The American Gaming Association and the Indian Gaming Association recently submitted a letter to Congress requesting lawmakers take action against prediction market platforms that are cannibalizing sports betting revenue across the nation.
Unlikely Allies
The American Gaming Association (AGA) and the Indian Gaming Association (IGA) are often at odds with each other.
The former advocates for commercial casinos and mobile sportsbooks, while the latter protects the interests of gaming tribal nations whose sovereign status often allows those tribes access to gaming platforms otherwise forbidden in several markets.
However, a common enemy often produces unlikely allies, and, in this case, that adversary is prediction markets like Kalshi, Polymarket, and Crypto.com.
Both organizations have submitted a joint letter to Congress, asking legislators to take “timely congressional action” to ban sports-event contracts offered by U.S. Commodity Futures Trading Commission-regulated prediction market platforms.
The letter blames a laissez-faire approach by the CFTC toward prediction markets dealing in sports event contracts that has led to the unchecked growth in the sector, stating the prediction platforms have been “exploiting regulatory inaction by the Commodity Futures Trading Commission.”
Legal battles have ensued at the state and federal levels, but the prediction markets have thus far prevailed enough to allow them to continue to offer sports betting prediction contracts in all 50 states, including those that have not yet launched licensed sports betting.
Data Dump
Eilers & Krejcik, a California-based gaming industry research firm, published a December, 2025, report on the impact of U.S. Prediction Markets in the sports events category, asserting that the rapidly growing sector could ultimately generate as much as $435 billion from that market, depriving the state licensed sportsbooks from that revenue.
“Prediction markets could become an important catalyst for reshaping both the betting and trading industries, and may increasingly blur the line between the two,” the Eilers & Krejcik report summarized in its 32-page report. “But myriad patches of risks, unknowns, and uncertainties are strewn across the path from here to there.”

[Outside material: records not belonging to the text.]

Lemma sector_read_spec s i :
  inv s -> 0 <= i < bd_sectors (dev s) -> i < 2 ^ 32 ->
  iwp (fat_sector_read i) s (fun b t => same s t /\ b = sec s i)
    (fun rc t => same s t /\ rc = VFS_EINVAL /\ ~ reliable D).
Proof.
  intros Hi Hr H32. unfold fat_sector_read. apply iwp_bind, iwp_get.
  destruct (cache_valid (vol s) && _) eqn:E.
  { b2p. subst. apply iwp_ret. split; [done|]. by apply (i_cache _ Hi). }
  clear E. apply iwp_bind.
  eapply iwp_via; [apply (block_read_spec i 1); [lia|lia|by apply dev_cap]|..].
  - intros b d (Hd & Hl & Hc). apply iwp_bind, iwp_set, iwp_ret.
    assert (Hb : b = sec s i).
    { rewrite <- (chunk_0 b Hl), Hc by lia. by rewrite Z.add_0_r. }
    split; [|done]. apply (same_cache s d i true b Hi Hd). intros _. split; [lia|].
    rewrite Hb. symmetry. apply Hd.
  - intros rc d [Hd Hn]. split; [by apply same_cache|]. split; [done|]. apply Hn. lia.
Qed.

(** What a write makes of the cache. *)
Lemma stored_intro s d cs cv cb i b all :
  inv s -> bd_wrote all i 1 b (dev s) d -> zlen b = SECTOR ->
  (cv = true -> 0 <= cs < 2 ^ 32 /\ cb = sector (bd_drv d) cs) ->
  let t := Vst (set_cache cs cv cb (vol s)) d (clk s) in
  stored s t i b \/ (~ all /\ stored s t i (sec s i)).
Proof.
  intros [Hg Hd Hr Hc] (E1 & E2 & E3 & E4 & E5) Hl Hcache t.
  assert (Hst : static t = static s).
  { unfold static, t. cbn [vol dev clk]. by rewrite E1, E2. }
  assert (Hn : next s t).
  { split; [|done]. split; [by eapply geometry_static|cbn; lia|cbn; congruence|done]. }
  specialize (E5 0 ltac:(lia)). rewrite Z.add_0_r, chunk_0 in E5 by done.
  assert (Hset : forall b', sector (bd_drv d) i = b' -> stored s t i b').
  { intros b' Hb. split; [done|]. split; [done|]. intros j. unfold sec, t. cbn [dev].
    destruct (Z.eqb_spec j i) as [->|]; [done|]. apply E4. lia. }
  destruct E5 as [E5|[Ha E5]]; [by left; apply Hset|right; split; [done|by apply Hset]].
Qed.

Lemma sector_write_spec s i b :
  inv s -> 0 <= i < bd_sectors (dev s) -> i + 1 < 2 ^ 32 -> read_only (vol s) = false ->
  zlen b = SECTOR -> Forall byte_ok b ->
  iwp (fat_sector_write i b) s (fun _ t => stored s t i b)
    (fun rc t => (stored s t i b \/ stored s t i (sec s i)) /\ rc = VFS_EINVAL /\ ~ reliable D).
Proof.
  intros Hi Hr H32 Hro Hl Hb. unfold fat_sector_write. apply iwp_bind, iwp_get. rewrite Hro.
  apply iwp_bind. eapply iwp_via.
  { apply (block_write_spec i 1); [lia|lia|by apply dev_cap|lia|done]. }
  - intros [] d Hw. apply iwp_set. cbn [upd_vol vol dev clk]. unfold upd_vol. cbn [vol dev clk].
    pose proof Hw as (_ & _ & _ & Hout & Hin). specialize (Hin 0 ltac:(lia)).
    rewrite Z.add_0_r, chunk_0 in Hin by done. destruct Hin as [Hin|[Hin _]]; [|done].
    destruct (cache_valid (vol s) && (cache_sec (vol s) =? i)) eqn:E.
    + destruct (stored_intro s d i true b i b True) as [?|[? _]]; try done.
      intros _. split; [lia|done].
    + rewrite <- (set_cache_id (vol s)). 
      destruct (stored_intro s d (cache_sec (vol s)) (cache_valid (vol s)) (cache (vol s)) i b True)
        as [?|[? _]]; try done.
      intros Hv. destruct (i_cache _ Hi Hv) as [Hcr ->]. split; [done|].
      rewrite Hv in E. cbn in E. b2p. symmetry. apply Hout. lia.
  - intros rc d [Hw Hn]. split; [|split; [done|]].
    2: { apply Hn; [lia|]. by rewrite <- (i_ro _ Hi). }
    pose proof Hw as (_ & _ & _ & Hout & _).
    unfold cache_invalidate_range. rewrite (wrap_small 32) by lia.
    destruct (_ && (cache_sec (vol s) <? i + 1)) eqn:E.
    + destruct (stored_intro s d (cache_sec (vol s)) false (cache (vol s)) i b False)
        as [?|[_ ?]]; try done; [by left|by right].
    + rewrite <- (set_cache_id (vol s)).
      destruct (stored_intro s d (cache_sec (vol s)) (cache_valid (vol s)) (cache (vol s)) i b False)
        as [?|[_ ?]]; try done; [|by left|by right].
      intros Hv. destruct (i_cache _ Hi Hv) as [Hcr ->]. split; [done|].
      rewrite Hv in E. cbn [andb] in E. symmetry. apply Hout. b2p. destruct E; b2p; lia.
Qed.

Lemma barrier_spec s :
  inv s -> iwp fat_barrier s (fun _ t => same s t) (fun rc t => same s t /\ rc = VFS_EINVAL /\ ~ reliable D).
Proof.
  intros Hi. eapply iwp_via; [apply block_flush_spec|..].
  - intros [] d Hd. by apply same_device.
  - intros rc d [Hd Hn]. split; [by apply same_device|done].
Qed.

End Disk.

The mobile sportsbooks’ diminished sports betting revenue, from which states levy taxes, adversely impacts funding for education, infrastructure, and whatever other social projects directly derive financial benefits from those profit streams.
It should be noted that two of the nation’s leading mobile sportsbooks, DraftKings and FanDuel, have joined the prediction market industry in launching their own prediction markets. However, both DraftKings and FanDuel have declared their refusal to operate in states that have already introduced or are about to introduce sports betting within their jurisdictions.